Du hast auch schon viel Mist mitgemacht, aber gerade dadurch
hast du gelernt, das „Gute“ mit anderen Augen zu sehen und
mehr zu würdigen - wart mal ab, wenn es dir mal wieder so
richtig mies geht (ohne, dass ich es dir wünsche, aber so
Phasen kommen ja nun mal), dann siehst du das wieder anders.

Ja, das meine ich ja - egal, wie viel Mist ich mache/mir passiert, es wird immer um einiges besser danach! Natürlich gibt es Tage, an denen ich überhaupt nicht so denke wie heute, aber selbst da kann ich nicht leugnen, dass ich in meinem ganzen Leben noch nie so richtig auf die Nase gefallen bin. Irgendwie bleibe ich immer stehen, egal, wie wackelig es ist. Mit einer Ausnahme vielleicht, aber selbst daraus ist jetzt ja was viel besseres geworden, oder glaubst Du, dass ich mit Monsieur an meiner Seite wirklich dieses Jahr weggehen würde? Wenns mir dann überhaupt so gut ginge momentan, Du weißt ja, von wegen runterziehen lassen usw. …

Jedenfalls meine ich, hast du den richtigen Weg gefunden, mit
Dingen umzugehen - nämlich das Gute daran zu sehen bzw. das
Beste draus zu machen!

Aber das isses ja! Ich MACHE nicht das Beste draus, es KOMMT zu mir, und das immer und immer wieder! Und das kapier ich einfach nicht.

Ich arbeite noch dran, manchmal klappt es. :smile:

Kannst gerne was abhaben. :smiley:

Grüßlis
Natascha

Hei,

Die Geschichte mit dem Teufel kenne ich leicht anders: Wem es
dreckig geht, der wird im Jenseits umso mehr belohnt, und wem
es gut geht, der hat nachher nichts mehr zu erwarten, ergo ist
der, dem es dreckig geht, näher bei Gott.

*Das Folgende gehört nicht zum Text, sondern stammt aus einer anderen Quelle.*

(** X25. A run that succeeds writes under the name given with
    [--output], or under [<NAME>_<YEAR>_all_data.nc] when none (or an
    empty one) is given; the storm name it records is the name typed,
    put in upper case. *)
Theorem main_output_name w argv path ds :
  Cli.main w argv = ok (path, ds) ->
  exists args n,
    Cli.parse_args argv = ok args /\
    attrs ds !! "TC_name" = Some (AStr n) /\
    n = Py.upper (Cli.arg_name args) /\ Py.upper n = n /\
    (Cli.arg_output args = None \/ Cli.arg_output args = Some "" ->
     path = n +:+ "_" +:+ Time.str (Cli.arg_year args) +:+ "_all_data.nc") /\
    (forall o, Cli.arg_output args = Some o -> o <> "" -> path = o).
Proof.
  intros E.
  apply main_ok in E as (args & csv & track & mirs_dir & img & snd & ds_img & ds_snd &
                         ds_ibt & Hargs & _ & _ & _ & _ & _ & _ & Hout & ->).
  destruct (build_output_dataset_attrs _ _ _ _ _ _ Hout) as (t0 & _ & Hname & _).
  exists args, (Py.upper (Cli.arg_name args)).
  split; [done|]. split; [done|]. split; [done|]. split; [apply upper_idempotent|].
  split.
  - intros [-> | ->]; reflexivity.
  - intros o -> Ho. apply String.eqb_neq in Ho. by rewrite Ho.
Qed.

(** X26. A run that succeeds has loaded at least one track row and
    matched at least one imagery and one sounding granule, and the
    IBTrACS file holds exactly one storm of that name and year. *)
Theorem main_success_needs_matches w argv path ds :
  Cli.main w argv = ok (path, ds) ->
  exists args csv track mirs_dir img_files snd_files ds_ibt s,
    Cli.parse_args argv = ok args /\
    Cli.read_csv w (Cli.arg_ibt_csv args) = Some csv /\
    Ibtracs.get_storm_track (Py.upper (Cli.arg_name args)) (Cli.arg_year args) csv
      (Cli.arg_filter_missing_wmo args && negb (Cli.arg_year args =? 2021)) None
      = ok track /\
    track <> [] /\
    Cli.directory w (Cli.arg_mirs_dir args) = Some mirs_dir /\
    Mirs.find_mirs_files track mirs_dir Config.TIME_WINDOW_HOURS true
      (Cli.arg_test_indices args) = ok (img_files, snd_files) /\
    img_files <> [] /\ snd_files <> [] /\
    Cli.open_ibt w (Cli.arg_ibt_nc args) = Some ds_ibt /\
    Output.select_storm ds_ibt (Py.upper (Cli.arg_name args)) (Cli.arg_year args) = [s].
Proof.
  intros E.
  apply main_ok in E as (args & csv & track & mirs_dir & img & snd & ds_img & ds_snd &
                         ds_ibt & Hargs & Hcsv & Htrack & Hdir & Hfind & Hload & Hibt &
                         Hout & _).
  assert (Himg : img <> []).
  { intros ->. discriminate Hload. }
  assert (Hsnd : snd <> []).
  { intros ->. destruct img; discriminate Hload. }
  assert (Htr : track <> []).
  { intros ->.
    destruct (find_mirs_files_empty_track mirs_dir Config.TIME_WINDOW_HOURS true
                (Cli.arg_test_indices args)) as [E|E]; rewrite E in Hfind.
    - inversion Hfind. congruence.
    - discriminate. }
  destruct (build_output_dataset_attrs _ _ _ _ _ _ Hout) as (t0 & Ht0 & _).
  apply first_time_ok in Ht0 as (s & Hs & _).
  exists args, csv, track, mirs_dir, img, snd, ds_ibt, s.
  repeat (split; [done|]). done.
Qed.
End CliMore.
End CliMore.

also doch einmal Richtung Hölle bitte? :wink: Na, dann sollte ich mein Leben ja noch mehr genießen. *g*

Naja. *seufz* Besonders tröstend klingt das nicht, eher
zynisch.

Irgendwie schon…

Dieselbe Argumentation findet sich in ALLEN religiösen
Konzepten von Belohnung und Strafe. Wiedergeburt und Karma ist
auch eine, aber eine noch viel perfidere: Das Leiden der
Gerechten wird als Strafe für Verfehlungen in vorhergehenden
Leben interpretiert. Es wird also vorhandenes Leiden nicht nur
hingenommen, sondern auch noch so interpretiert, daß der
Leidende es gewissermaßen verdient hat.

Würde das bedeuten, dass ich - von diesem Glauben ausgehend - in meinem letzten Leben ein richtig toller, guter Mensch war und das jetzt gedankt bekomme? Oder dass ich im letzten Leben dermaßen viel gelitten habe, weil ich im vorletzten Leben ein schlechter Mensch war, dass ich jetzt für dieses Leiden wieder entschädigt werden soll?

Grüße
Natascha

Google
Google nach Bibel.txt oder irgend sowas.